I’ve learned to let go. To ask for help. To love without condition. To say aloud the words that I normally would keep to myself, knowing that I might not get the chance to say them tomorrow.

Olivia and Max reach the front and veer to their respective sides. I can see the hint of Max’s dimples as he straightens his tuxedo jacket and gazes over the small crowd that has gathered to witness this special day. Even at ten, Max seems grown up, older than his peers, and every bit as handsome as John. Olivia stands confident, holding her small bouquet of lilies.

Mrs. Preston walks down next, flanked by Grey’s brothers, as they escort her to her seat beside Grey’s father. John follows, escorting my mother to the front row, where she sits alone but without care. My mother has never looked more exquisite, happiness replacing the fine lines that once carved out her features like a road map of her past. As if the truth really has set her free.

“Ready?” I hear from behind me and turn to face Charley. She is gorgeous in her white strapless gown that gathers tightly around her tiny waist, hugging her flowing curves at the hips where it bells slightly and stretches elegantly to her feet. She is radiant, timeless really, with her hair swept up save for the few curled tendrils that fall gently around her face. Although I see the fear in her eyes, the uncertainty that lies beneath her beauty, the vulnerability.

“You look amazing, Charley.”

“Thank you,” she says, blowing out a long, shaky breath through pursed lips. I watch her eyes flash past me and something settles over her face. An ease, a confidence that was not there moments before. And when I turn to follow her gaze, I see Grey standing under the arch with John beside him, fulfilling his best man duties. Grey is beaming at Charley with liquid eyes and Charley is wholeheartedly gushing. And all at once it hits me that Grey is Charley’s home. She has finally found her constant, her star to guide her, her true self. A lone tear slips from the corner of my eye as I feel the curve of a smile stretch across my face. Standing here, watching everyone I love bathed in happiness on a beautiful, sunny day fills me with a sense of peace, a fulfillment that I find hard to describe.

I reach over and grab Charley’s hand and whisper, “I love you,” not wanting to hold anything back, wondering if I have ever told her.

I feel her squeeze my hand and whisper back, “I love you too.” And then on cue, I grasp my bouquet, step forward and begin my walk toward everything that I love, feeling overwhelming gratitude that I’m here, that I get to be part of this day, that I am surrounded by so much love.





Four Years After That...





Charley


The end came two weeks after Harper’s third birthday. As hard as Gwen fought, it was a moment of utter peace. Knowing the end is coming and the actual second that it does are two very different things. We are all holding up as best as can be expected.

I see Gwen with each glance in the mirror, as if her hazel eyes are staring back at me.
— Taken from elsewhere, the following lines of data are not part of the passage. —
(* ===== verification/Uri.v ===== *)
(** * encodeURIComponent and decodeURIComponent

    The two functions of the ECMAScript standard library that the program uses
    to put names into query strings and headers, on sequences of UTF-16 units.
    Both throw a URIError, which is [None] here: the encoder on a lone
    surrogate, the decoder on a malformed escape. *)

From Stdlib Require Import ZifyBool ZifyN.
From S2P Require Import Prelude JsString.

Local Ltac Zify.zify_post_hook ::= Z.to_euclidean_division_equations.

(** ** Code points and UTF-8 *)

Definition is_high (c : N) : bool := ((55296 <=? c) && (c <=? 56319))%N.
Definition is_low (c : N) : bool := ((56320 <=? c) && (c <=? 57343))%N.

Fixpoint code_points (s : jsstr) : option (list N) :=
  match s with
  | [] => Some []
  | c :: s' =>
      if is_high c then
        match s' with
        | d :: s'' =>
            if is_low d then cons (65536 + (c - 55296) * 1024 + (d - 56320))%N <$> code_points s''
            else None
        | [] => None
        end
      else if is_low c then None
      else cons c <$> code_points s'
  end.

Definition units (cp : N) : jsstr :=
  if (cp <? 65536)%N then [cp]
  else [(55296 + (cp - 65536) / 1024)%N; (56320 + (cp - 65536) mod 1024)%N].

Definition utf8 (cp : N) : list N :=
  if (cp <? 128)%N then [cp]
  else if (cp <? 2048)%N then [192 + cp / 64; 128 + cp mod 64]%N
  else if (cp <? 65536)%N then [224 + cp / 4096; 128 + (cp / 64) mod 64; 128 + cp mod 64]%N
  else [240 + cp / 262144; 128 + (cp / 4096) mod 64; 128 + (cp / 64) mod 64; 128 + cp mod 64]%N.

(** ** Escapes *)

(** The units encodeURIComponent keeps. *)
Definition unreserved (c : N) : bool :=
  is_digit c || is_lower c || is_upper c || existsb (N.eqb c) (js "-_.!~*'()").

Definition hex_digit (n : N) : N := if (n <? 10)%N then (48 + n)%N else (55 + n)%N.
Definition pct (b : N) : jsstr := [37%N; hex_digit (b / 16); hex_digit (b mod 16)].

Definition encode_cp (cp : N) : jsstr := if unreserved cp then [cp] else flat_map pct (utf8 cp).

Definition encodeURIComponent (s : jsstr) : option jsstr := flat_map encode_cp <$> code_points s.

Definition hex_value (c : N) : option N :=
  if is_digit c then Some (c - 48)%N
  else if ((65 <=? c) && (c <=? 70))%N then Some (c - 55)%N
  else if ((97 <=? c) && (c <=? 102))%N then Some (c - 87)%N
  else None.

(** A unit of the text, or a byte an escape stands for. *)
Inductive token := Lit (c : N) | Byte (b : N).

Fixpoint tokens (s : jsstr) : option (list token) :=
  match s with
  | [] => Some []
  | c :: s' =>
      if (c =? 37)%N then
        match s' with
        | h :: l :: s'' =>
            match hex_value h, hex_value l with
            | Some h, Some l => cons (Byte (16 * h + l)%N) <$> tokens s''
            | _, _ => None
            end
        | _ => None
        end
      else cons (Lit c) <$> tokens s'
  end.

Definition is_cont (b : N) : bool := ((128 <=? b) && (b <? 192))%N.

(** The units of the tokens; the bytes have to form minimal UTF-8 sequences. *)
Fixpoint assemble (ts : list token) : option jsstr :=
  match ts with
  | [] => Some []
  | Lit c :: ts' => cons c <$> assemble ts'
  | Byte a :: ts' =>
      if (a <? 128)%N then cons a <$> assemble ts'
      else if ((194 <=? a) && (a <? 224))%N then
        match ts' with
        | Byte b :: ts'' =>
            if is_cont b then app (units ((a - 192) * 64 + (b - 128))%N) <$> assemble ts'' else None
        | _ => None
        end
      else if ((224 <=? a) && (a <? 240))%N then
        match ts' with
        | Byte b :: Byte c :: ts'' =>
            let cp := ((a - 224) * 4096 + (b - 128) * 64 + (c - 128))%N in
            if is_cont b && is_cont c && (2048 <=? cp)%N && negb (is_high cp || is_low cp)
            then app (units cp) <$> assemble ts'' else None
        | _ => None
        end
      else if ((240 <=? a) && (a <? 245))%N then
        match ts' with
        | Byte b :: Byte c :: Byte d :: ts'' =>
            let cp := ((a - 240) * 262144 + (b - 128) * 4096 + (c - 128) * 64 + (d - 128))%N in
            if is_cont b && is_cont c && is_cont d && (65536 <=? cp)%N && (cp <? 1114112)%N
            then app (units cp) <$> assemble ts'' else None
        | _ => None
        end
      else None
  end.

Definition decodeURIComponent (s : jsstr) : option jsstr := tokens s ≫= assemble.

(** ** Round trip *)

(** A Unicode scalar value. *)
Definition scalar (cp : N) : Prop := (cp < 1114112)%N /\ is_high cp = false /\ is_low cp = false.

Definition unit16 (c : N) : Prop := (c < 65536)%N.

Ltac nbool :=
  repeat match goal with
  | H : (_ && _) = true |- _ => apply andb_true_iff in H as [? ?]
  | H : (_ && _) = false |- _ => apply andb_false_iff in H
  | H : (_ <=? _)%N = true |- _ => apply N.leb_le in H
  | H : (_ <=? _)%N = false |- _ => apply N.leb_gt in H
  | H : (_ <? _)%N = true |- _ => apply N.ltb_lt in H
  | H : (_ <? _)%N = false |- _ => apply N.ltb_ge in H
  end.

Lemma code_points_strong n s l :
  length s <= n -> Forall unit16 s -> code_points s = Some l ->
  Forall scalar l /\ flat_map units l = s.
Proof.
  revert s l. induction n as [|n IH]; intros s l Hn Hs E.
  { destruct s; [|cbn in Hn; lia]. by injection E as <-. }
  destruct s as [|c s]; [by injection E as <-|]. cbn [length] in Hn. cbn [code_points] in E.
  inversion_clear Hs as [|? ? Hc Hs']. destruct (is_high c) eqn:Eh.
  - destruct s as [|d s]; [done|]. destruct (is_low d) eqn:El; [|done].
    destruct (code_points s) as [l'|] eqn:E'; [|done]. injection E as <-.
    inversion_clear Hs' as [|? ? Hd Hs'']. cbn [length] in Hn.
    destruct (IH s l') as [H1 H2]; [lia|done|done|]. cbn [flat_map]. rewrite H2.
    unfold is_high, is_low in Eh, El. nbool. split.
    + constructor; [|done]. unfold scalar, is_high, is_low. lia.
    + unfold units. assert ((65536 + (c - 55296) * 1024 + (d - 56320) <? 65536)%N = false) as -> by lia.
      cbn [app]. f_equal; [|f_equal]; lia.
  - destruct (is_low c) eqn:El; [done|]. destruct (code_points s) as [l'|] eqn:E'; [|done].
    injection E as <-. destruct (IH s l') as [H1 H2]; [lia|done|done|]. cbn [flat_map]. rewrite H2.
    unfold unit16 in Hc. split.
    + constructor; [|done]. split; [lia|done].
    + unfold units. by assert ((c <? 65536)%N = true) as -> by lia.
Qed.

Lemma hex_value_digit n : (n < 16)%N -> hex_value (hex_digit n) = Some n.
Proof.
  intros H. unfold hex_value, hex_digit, is_digit.
  destruct (n <? 10)%N eqn:E; nbool; repeat case_match; nbool; try (f_equal; lia); lia.
Qed.

Lemma tokens_pct b s : (b < 256)%N -> tokens (pct b ++ s) = cons (Byte b) <$> tokens s.
Proof.
  intros H. unfold pct. cbn [app tokens]. rewrite N.eqb_refl, !hex_value_digit by lia.
  replace (16 * (b / 16) + b mod 16)%N with b by lia. done.
Qed.

Lemma tokens_bytes bs s :
  Forall (fun b => (b < 256)%N) bs -> tokens (flat_map pct bs ++ s) = app (Byte <$> bs) <$> tokens s.
Proof.
  induction 1 as [|b bs Hb _ IH]; cbn [flat_map app]; [by destruct (tokens s)|].
  rewrite <- app_assoc, tokens_pct, IH by done. by destruct (tokens s).
Qed.

Lemma utf8_bytes cp : (cp < 1114112)%N -> Forall (fun b => (b < 256)%N) (utf8 cp).
Proof. intros H. unfold utf8. repeat case_match; nbool; repeat constructor; lia. Qed.

Definition cp_tokens (cp : N) : list token :=
  if unreserved cp then [Lit cp] else Byte <$> utf8 cp.

Lemma unreserved_ascii c : unreserved c = true -> (c < 128)%N /\ c <> 37%N.
Proof.
  intros H. unfold unreserved, is_digit, is_lower, is_upper in H.
  apply orb_true_iff in H as [H|H]; [|].
  - repeat (apply orb_true_iff in H as [H|H]); nbool; lia.
  - apply existsb_elem in H as (x & Hx & E). apply N.eqb_eq in E as ->.
    apply list_elem_of_In in Hx. cbn in Hx. intuition (subst; lia).
Qed.

Lemma tokens_encode_cp cp s :
  scalar cp -> tokens (encode_cp cp ++ s) = app (cp_tokens cp) <$> tokens s.
Proof.
  intros (H & _). unfold encode_cp, cp_tokens. destruct (unreserved cp) eqn:E.
  - apply unreserved_ascii in E as [_ E]. cbn [app tokens].
    destruct (N.eqb_spec cp 37); [done|]. by destruct (tokens s).
  - by apply tokens_bytes, utf8_bytes.
Qed.

Lemma assemble_cp cp ts :
  scalar cp -> assemble (cp_tokens cp ++ ts) = app (units cp) <$> assemble ts.
Proof.
  intros (H & Hh & Hl). unfold cp_tokens. destruct (unreserved cp) eqn:E.
  { apply unreserved_ascii in E as [E _]. cbn. unfold units.
    assert ((cp <? 65536)%N = true) as -> by lia. by destruct (assemble ts). }
  unfold utf8. destruct (cp <? 128)%N eqn:E1; [|destruct (cp <? 2048)%N eqn:E2;
    [|destruct (cp <? 65536)%N eqn:E3]]; nbool; cbn [fmap list_fmap app assemble].
  - assert ((cp <? 128)%N = true) as -> by lia. unfold units.
    assert ((cp <? 65536)%N = true) as -> by lia. by destruct (assemble ts).
  - assert ((192 + cp / 64 <? 128)%N = false) as -> by lia.
    assert ((194 <=? 192 + cp / 64)%N && (192 + cp / 64 <? 224)%N = true) as -> by lia.
    assert (is_cont (128 + cp mod 64) = true) as -> by (unfold is_cont; lia).
    by replace ((192 + cp / 64 - 192) * 64 + (128 + cp mod 64 - 128))%N with cp by lia.
  - assert ((224 + cp / 4096 <? 128)%N = false) as -> by lia.
    assert ((194 <=? 224 + cp / 4096)%N && (224 + cp / 4096 <? 224)%N = false) as -> by lia.
    assert ((224 <=? 224 + cp / 4096)%N && (224 + cp / 4096 <? 240)%N = true) as -> by lia.
    cbn zeta. replace ((224 + cp / 4096 - 224) * 4096 + (128 + (cp / 64) mod 64 - 128) * 64 +
      (128 + cp mod 64 - 128))%N with cp by lia.
    assert (is_cont (128 + (cp / 64) mod 64) = true) as -> by (unfold is_cont; lia).
    assert (is_cont (128 + cp mod 64) = true) as -> by (unfold is_cont; lia).
    rewrite Hh, Hl. by assert ((2048 <=? cp)%N = true) as -> by lia.
  - assert ((240 + cp / 262144 <? 128)%N = false) as -> by lia.
    assert ((194 <=? 240 + cp / 262144)%N && (240 + cp / 262144 <? 224)%N = false) as -> by lia.
    assert ((224 <=? 240 + cp / 262144)%N && (240 + cp / 262144 <? 240)%N = false) as -> by lia.
    assert ((240 <=? 240 + cp / 262144)%N && (240 + cp / 262144 <? 245)%N = true) as -> by lia.
    cbn zeta. replace ((240 + cp / 262144 - 240) * 262144 + (128 + (cp / 4096) mod 64 - 128) * 4096 +
      (128 + (cp / 64) mod 64 - 128) * 64 + (128 + cp mod 64 - 128))%N with cp by lia.
    assert (is_cont (128 + (cp / 4096) mod 64) = true) as -> by (unfold is_cont; lia).
    assert (is_cont (128 + (cp / 64) mod 64) = true) as -> by (unfold is_cont; lia).
    assert (is_cont (128 + cp mod 64) = true) as -> by (unfold is_cont; lia).
    assert ((65536 <=? cp)%N = true) as -> by lia. by assert ((cp <? 1114112)%N = true) as -> by lia.
Qed.

Lemma decode_cps l :
  Forall scalar l -> decodeURIComponent (flat_map encode_cp l) = Some (flat_map units l).
Proof.
  intros H. assert (tokens (flat_map encode_cp l) = Some (flat_map cp_tokens l)) as E.
  { induction H as [|cp l Hcp _ IH]; [done|]. cbn [flat_map]. by rewrite tokens_encode_cp, IH. }
  unfold decodeURIComponent. rewrite E. cbn [mbind option_bind]. clear E.
  induction H as [|cp l Hcp _ IH]; [done|]. cbn [flat_map]. by rewrite assemble_cp, IH.
Qed.

(** Decoding what was encoded gives the string back. *)
Lemma decode_encode s t :
  Forall unit16 s -> encodeURIComponent s = Some t -> decodeURIComponent t = Some s.
Proof.
  intros Hs E. unfold encodeURIComponent in E. destruct (code_points s) as [l|] eqn:El; [|done].
  injection E as <-. destruct (code_points_strong (length s) s l) as [H1 H2]; [done..|].
  by rewrite decode_cps, H2.
Qed.

(** The encoder is total on strings without surrogates. *)
Lemma encode_total s :
  Forall (fun c => is_high c = false /\ is_low c = false) s -> exists t, encodeURIComponent s = Some t.
Proof.
  intros H. assert (exists l, code_points s = Some l) as [l E].
  { induction H as [|c s [Hh Hl] _ [l E]]; [by exists []|]. exists (c :: l).
    cbn [code_points]. by rewrite Hh, Hl, E. }
  unfold encodeURIComponent. rewrite E. eauto.
Qed.

(** What the encoder emits holds no unit that separates parameters. *)
Definition uri_safe (c : N) : bool := unreserved c || (c =? 37)%N.

Lemma pct_safe b c : (b < 256)%N -> c ∈ pct b -> uri_safe c = true.
Proof.
  intros Hb Hc. apply list_elem_of_In in Hc. unfold pct in Hc. cbn [In] in Hc.
  assert (forall n, (n < 16)%N -> uri_safe (hex_digit n) = true) as Hd.
  { intros n Hn. apply (forall_from_spec (fun n => uri_safe (hex_digit n)) 0 16); [reflexivity|lia]. }
  destruct Hc as [<-|[<-|[<-|[]]]]; [reflexivity|apply Hd; lia|apply Hd; lia].
Qed.

Lemma encode_safe s t c :
  Forall unit16 s -> encodeURIComponent s = Some t -> c ∈ t -> uri_safe c = true.
Proof.
  intros Hs E Hc. unfold encodeURIComponent in E. destruct (code_points s) as [l|] eqn:El; [|done].
  injection E as <-. destruct (code_points_strong (length s) s l) as [H1 _]; [done..|].
  apply list_elem_of_In, in_flat_map in Hc as (cp & Hcp & Hc). apply list_elem_of_In in Hcp.
  rewrite Forall_elem in H1. destruct (H1 cp Hcp) as (Hlt & _). unfold encode_cp in Hc.
  destruct (unreserved cp) eqn:Eu.
  - destruct Hc as [<-|[]]. unfold uri_safe. by rewrite Eu.
  - apply in_flat_map in Hc as (b & Hb & Hc). apply list_elem_of_In in Hb, Hc.
    eapply pct_safe; [|exact Hc]. pose proof (utf8_bytes cp Hlt) as HB. rewrite Forall_elem in HB. by apply HB.
Qed.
The one feature we have always shared, our one physical link. In the end, I struggled with the guilt of moving forward, the guilt of feeling so much happiness in my life, a life that was only just beginning when Gwen’s own life was slowly fading to an end. Knowing that Gwen was fighting so hard to freeze time, to live in the moment, to never think of what lie in wait around the bend. But I see now that guilt is useless, a waste of time. Instead, I try to harness Gwen’s strength and live each day like she would, to be the kind of mother to Harper that she would be proud of.